Example timer_find_nearest_witness :
  exists v, ngx_event_find_timer (Some 1%positive) 0 sample_timers = Some (v, sample_timers)
  /\ v = Z.max 0 (left_to 0 1)
  /\ Forall (fun e' : entry => v <= Z.max 0 (left_to 0 e'.1)) [(5, 2%positive); (9, 4%positive)].
Proof.
  apply (timer_find_nearest 1 0 0 sample_free [(1, 3%positive); (5, 2%positive); (9, 4%positive)] sample_timers);
    [reflexivity|exact sample_timers_hold].
Defined.

(** Adding a timer arms the event at the time asked for: afterwards its node
    is in the tree at that time, or stays where it was when that is less than
    [NGX_TIMER_LAZY_DELAY] milliseconds away; the other timers are as they were,
    and the flags agree with the tree. *)
Theorem timer_add_arms {U} s base now F l x timer (t : timers U) :
  timers_hold s base F l t -> x ∈ F.*1 ++ l.*2 ->
  in_window base (u64 (now + timer)) ->
  exists t', ngx_event_add_timer (Some s) now (Some x) timer t = Some (tt, t')
  /\ armed s base x (u64 (now + timer)) l t'.
Proof.
  intros Ht Hx Hk. apply (twp_run_unit _ (armed s base x (u64 (now + timer)) l)).
  apply (twp_add s base now F l x timer _ _ Ht Hx Hk). auto.
Qed.

Example timer_add_arms_witness :
  exists t', ngx_event_add_timer (Some 1%positive) 6 (Some 5%positive) 1000 sample_timers = Some (tt, t')
  /\ armed 1 0 5 1006 [(1, 3%positive); (5, 2%positive); (9, 4%positive)] t'.
Proof.
  apply (timer_add_arms 1 0 6 sample_free [(1, 3%positive); (5, 2%positive); (9, 4%positive)] 5 1000 sample_timers);
    [exact sample_timers_hold|left|reflexivity].
Defined.

(** [ngx_event_no_timers_left] tells whether only cancelable timers are left. *)
Theorem timer_none_left {U} s base F l (t : timers U) : timers_hold s base F l t ->
  exists v, ngx_event_no_timers_left (Some s) t = Some (v, t)
  /\ (v = NGX_OK \/ v = NGX_AGAIN)
  /\ (v = NGX_OK <-> forall x, x ∈ l.*2 -> cancelable <$> events t !! x = Some true).
Proof.
  intros Ht. assert (W : twp (ngx_event_no_timers_left (Some s)) (fun v t' => t' = t
    /\ (v = NGX_OK \/ v = NGX_AGAIN)
    /\ (v = NGX_OK <-> forall x, x ∈ l.*2 -> cancelable <$> events t !! x = Some true)) t)
    by (apply (twp_none_left s base F l _ _ Ht); auto).
  destruct (twp_run _ _ _ W) as (v & t' & E0 & -> & Hv). eauto.
Qed.

End Timer.
(** C12. Retries end: whatever the other requests do to the peers in between, a
    request is never given the same peer of a group twice, so it is given at most
    as many as there are. *)
Theorem round_robin_retries n states tried :
  (n <= 64 * length tried)%nat -> Forall (fun s => length (snd s) = n) states ->
  NoDup (attempts states tried) /\ (length (attempts states tried) <= n)%nat.
Proof.
  intros Hn Hl. destruct (attempts_spec n states tried Hn Hl) as [N Hin]. split; [exact N|].
  rewrite <- (length_seq n 0). apply (NoDup_incl_length N). intros i Hi. apply in_seq.
  destruct (Hin i Hi). lia.
Qed.

Example round_robin_retries_witness :
  let states := [(5, peer_list sample_group); (5, peer_list sample_group); (6, peer_list sample_group);
                 (6, peer_list sample_group)] in
  NoDup (attempts states [0]) /\ (length (attempts states [0%Z]) <= 3)%nat.
Proof.
  apply (round_robin_retries 3 _ [0]); [vm_compute; lia|repeat constructor].
Defined.

End Upstream.
Definition ngx_http_v2_get_static_value (index : Z) : option (list Z) :=
  value <$> ngx_http_v2_static_table !! Z.to_nat (index - 1).

(** The pointer [entries[i % allocated]]. *)
Definition slot (h : hpack) (i : Z) : option nat :=
  es ← entries h; s ← es !! Z.to_nat (i mod allocated h); s.

(** [ngx_cpymem(p, src, n)] out of the storage, and into it. *)
Definition read_at (st : list Z) (off n : Z) : option (list Z) :=
  if (0 <=? off) && (0 <=? n) && (off + n <=? Z.of_nat (length st))
  then Some (take (Z.to_nat n) (drop (Z.to_nat off) st)) else None.

Definition write_at (st : list Z) (off : Z) (data : list Z) : option (list Z) :=
  if (0 <=? off) && (off + Z.of_nat (length data) <=? Z.of_nat (length st))
  then Some (take (Z.to_nat off) st ++ data ++ drop (Z.to_nat off + length data) st) else None.

(** The copy of a string that may wrap around the end of the storage; the null
    byte after it is not part of the [ngx_str_t]. *)
Definition copy_string (st : list Z) (off len : Z) : option (list Z) :=
  let rest := NGX_HTTP_V2_TABLE_SIZE - off in
  if rest <? len then
    a ← read_at st off rest;
    b ← read_at st 0 (len - rest);
    Some (a ++ b)
  else read_at st off len.

(** The outcome of [ngx_http_v2_get_indexed_header]: its code and the header of the
    state, [old] before the call.  [name_mem] and [value_mem] say whether the two
    allocations succeed. *)
Definition ngx_http_v2_get_indexed_header (h : hpack) (index : Z) (name_only : bool)
    (name_mem value_mem : bool) (old : header) : option (Z * header) :=
  if index =? 0 then Some (NGX_ERROR, old)
  else
    let index := index - 1 in
    if index <? NGX_HTTP_V2_STATIC_TABLE_ENTRIES then
      e ← ngx_http_v2_static_table !! Z.to_nat index;
      Some (NGX_OK, e)
    else
      let index := index - NGX_HTTP_V2_STATIC_TABLE_ENTRIES in
      if index <? u64 (added h - deleted h) then
        id ← slot h (u64 (added h - index - 1));
        e ← structs h !! id;
        if negb name_mem then Some (NGX_ERROR, old)
        else
          n ← copy_string (storage h) (name_at e) (name_len e);
          if name_only then Some (NGX_OK, Header n (value old))
          else if negb value_mem then Some (NGX_ERROR, Header n (value old))
          else
            v ← copy_string (storage h) (value_at e) (value_len e);
            Some (NGX_OK, Header n v)
      else Some (NGX_ERROR, old).

(** The eviction of the oldest entry, the body of the loops below. *)
Definition evict (h : hpack) : option hpack :=
  id ← slot h (deleted h);
  e ← structs h !! id;
  Some (Hpack (entries h) (structs h) (added h) (u64 (deleted h + 1)) (reused h) (allocated h)
          (size h) (u64 (free h + (32 + name_len e + value_len e))) (storage h) (pos h)).
(* ===== verification/H2Block.v ===== *)
(** * H2Block: the header blocks of HTTP/2 (src/http/v2/ngx_http_v2.c)

    A header block comes in a HEADERS frame and any number of CONTINUATION frames,
    and the frames come in any number of reads.  The handlers keep what they need
    in [h2c->state]; one of them runs on the bytes of the receive buffer, calls
    another one or returns, and saves up to sixteen bytes that it could not use.

    The model is the chain of handlers from [ngx_http_v2_state_header_block] on.
    What becomes of a header of a request ([ngx_http_v2_validate_header],
    [ngx_http_v2_pseudo_header], [ngx_http_v2_cookie] and the handlers of known
    headers) and the start of the request are functions of an abstract state of the
    request.  The allocator gives the same answers throughout.  The pool of the
    block and the timer of [ngx_http_v2_state_headers_save] are left out. *)

From S2P Require Import Prelude NgxString HuffTables Huffman Hpack.
From stdpp Require Import base option list.

#[local] Open Scope Z_scope.

Module H2Block.

Import Hpack.

(** ** Definitions *)

Definition NGX_HTTP_V2_END_HEADERS_FLAG : Z := 0x04.
Definition NGX_HTTP_V2_CONTINUATION_FRAME : Z := 0x9.
Definition NGX_HTTP_V2_FRAME_HEADER_SIZE : nat := 9.
Definition NGX_HTTP_V2_STATE_BUFFER_SIZE : nat := 16.

Definition NGX_HTTP_V2_PROTOCOL_ERROR : Z := 0x1.
Definition NGX_HTTP_V2_INTERNAL_ERROR : Z := 0x2.
Definition NGX_HTTP_V2_SIZE_ERROR : Z := 0x6.
Definition NGX_HTTP_V2_COMP_ERROR : Z := 0x9.
Definition NGX_HTTP_V2_ENHANCE_YOUR_CALM : Z := 0xb.

(** The four bytes at [p], in network order. *)
Definition ngx_http_v2_parse_uint32 (p : list Z) : option Z :=
  match p with
  | a :: b :: c :: d :: _ => Some (((a * 256 + b) * 256 + c) * 256 + d)
  | _ => None
  end.

Definition ngx_http_v2_parse_length (head : Z) : Z := Z.shiftr head 8.
Definition ngx_http_v2_parse_type (head : Z) : Z := Z.land head 0xff.
Definition ngx_http_v2_parse_sid (p : list Z) : option Z :=
  (fun n => Z.land n 0x7fffffff) <$> ngx_http_v2_parse_uint32 p.

(** [ngx_http_v2_state_t]: the frame, *)
Record frame : Set := Frame { sid : Z; len : Z; padding : Z; flags : Z }.

(** the flags of the header field that is being read, *)
Record mode : Set := Mode { parse_name : bool; parse_value : bool; index : bool }.

(** the string that is being read: the state of the Huffman decoder, the bytes from
    [field_start] to [field_end], the size of the memory at [field_start], and
    [field_rest], *)
Record field : Set := Field { field_state : Z; field_bytes : list Z; field_size : Z; field_rest : Z }.

(** and the rest of it: [stream] says whether there is one, and [request_length]
    is a field of its request.  [world] is what the request does with headers. *)
Record conn (U : Type) : Type := Conn {
  fr : frame; md : mode; fl : field;
  hdr : header; header_limit : Z;
  stream : bool; request_length : Z;
  table_of : hpack; world : U }.

Arguments Conn {U} _ _ _ _ _ _ _ _ _.
Arguments fr {U} _.
Arguments md {U} _.
Arguments fl {U} _.
Arguments hdr {U} _.
Arguments header_limit {U} _.
Arguments stream {U} _.
Arguments request_length {U} _.
Arguments table_of {U} _.
Arguments world {U} _.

▸ Goal of the exercise
Copy task for the entries above: every line with the string "cancelable".

▸ Final answer
(** [ngx_event_no_timers_left] tells whether only cancelable timers are left. *)
  /\ (v = NGX_OK <-> forall x, x ∈ l.*2 -> cancelable <$> events t !! x = Some true).
    /\ (v = NGX_OK <-> forall x, x ∈ l.*2 -> cancelable <$> events t !! x = Some true)) t)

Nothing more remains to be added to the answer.